When we manage our midcap fund, we are managing a relative return fund. You are trying to beat the benchmark. When an investor gives you money, she has told you that I want midcap exposure. If she does not want midcap exposure, she will not give you money and she should not give you money. So, my job is to beat the midcap index. If I find valuations a challenge in defence, I should move to IT or wherever I find valuation attractive. So, within the universe, I move to baskets of less overpriced valuation. But I have got money to deploy in midcaps and not got money to sit on cash. That is the way we think of it.

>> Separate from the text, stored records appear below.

(* ===== verification/Umalloc.v ===== *)
(** * The user allocator

    user/umalloc.c: a circular list of free blocks in address order, searched
    first-fit from where the last search ended. A block begins with a header of
    16 bytes and its size counts in headers. *)

From S2P Require Import Prelude.

(** ** Definitions *)

Definition HSZ : Z := 16.

(** [sbrk] of user/ulib.c: given the amount, an [int], and the end of the
    process's memory, the start of the new memory and the new end, or failure. *)
Class Sbrk := {
  sbrk : Z -> Z -> option (Z * Z);
  sbrk_grows : forall n b p b', 0 < n -> sbrk n b = Some (p, b') -> p = b /\ b' = b + n
}.

(** [union header]: [ptr] and [size]. *)
Record header := mkH { h_ptr : Z; h_size : Z }.

(** [freep], the headers in memory, and the end of the process's memory. *)
Record heap := mkHeap { m_freep : Z; m_hdr : gmap Z header; m_brk : Z }.
Definition set_freep (p : Z) (s : heap) : heap := mkHeap p (m_hdr s) (m_brk s).
Definition set_hdr (a : Z) (h : header) (s : heap) : heap := mkHeap (m_freep s) (<[a := h]> (m_hdr s)) (m_brk s).
Definition set_brk (b : Z) (s : heap) : heap := mkHeap (m_freep s) (m_hdr s) b.

(** Reading a header that was never written is an error of the allocator; a store
    to one field keeps the other. *)
Definition load (a : Z) : M heap header := fun s =>
  match m_hdr s !! a with Some h => Done h s | None => Panic "wild header" end.
Definition set_ptr (a v : Z) : M heap unit :=
  modify (fun s => set_hdr a (mkH v (h_size (default (mkH 0 0) (m_hdr s !! a)))) s).
Definition set_size (a v : Z) : M heap unit :=
  modify (fun s => set_hdr a (mkH (h_ptr (default (mkH 0 0) (m_hdr s !! a))) (u32 v)) s).

Section umalloc.
(** The address of the static variable [base]. *)
Variable base : Z.

(** The search of [free] for the place of the block. *)
Fixpoint free_place (fuel : nat) (bp p : Z) : M heap Z :=
  match fuel with
  | O => nofuel
  | S fuel =>
      let* h := load p in
      if (p <? bp) && (bp <? h_ptr h) then ret p
      else if (h_ptr h <=? p) && ((p <? bp) || (bp <? h_ptr h)) then ret p
      else free_place fuel bp (h_ptr h)
  end.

So, for someone who has a moderate risk profile, what should be the ideal asset allocation at this point of time?
Radhika Gupta:
It should be a very middle path in nature - flexi or multicap in nature. So, we are of this belief that people tend to be very binary. They either like only mid and smallcaps or they shift to largecaps. When you are thinking decadally, you should think about wider representation of the economy and that becomes flexicap for conservative investors and multicap for aggressive investors. You actually have a mix of both paths.
That's because a lot of critical themes, hotels, hospitals, capital markets, capital goods of the decade are mid and smallcap leaders. And India is a strange country in the sense that our midcap index is based on ranks. It is not based on market cap. And structurally, the largecap index is designed for a few sectors. Banks because they are large and have high free float. And then there are energy and some IT companies. You will get a very concentrated exposure if you are only into largecaps.
And in terms of other asset classes?
Radhika Gupta:
People forgot fixed income over the last few years. So, you need to have fixed income exposure. Gold exposure is good. Also I believe people should have international fund exposure. Again, people tend to be a little return-chasing on that. But having the two major US and Chinese markets is usually a good idea.
Can you summarise the kind of lessons that we have learnt as an investor in the last few months?
Radhika Gupta:
We have learnt the same lessons we learn every time, which is to focus on asset allocation, do not forget fixed income. Do things that are simple and
dal chawal
kind of investing. (
Read more about dal chawal investing here
)
And in this social media age, do not FOMO your way to investing.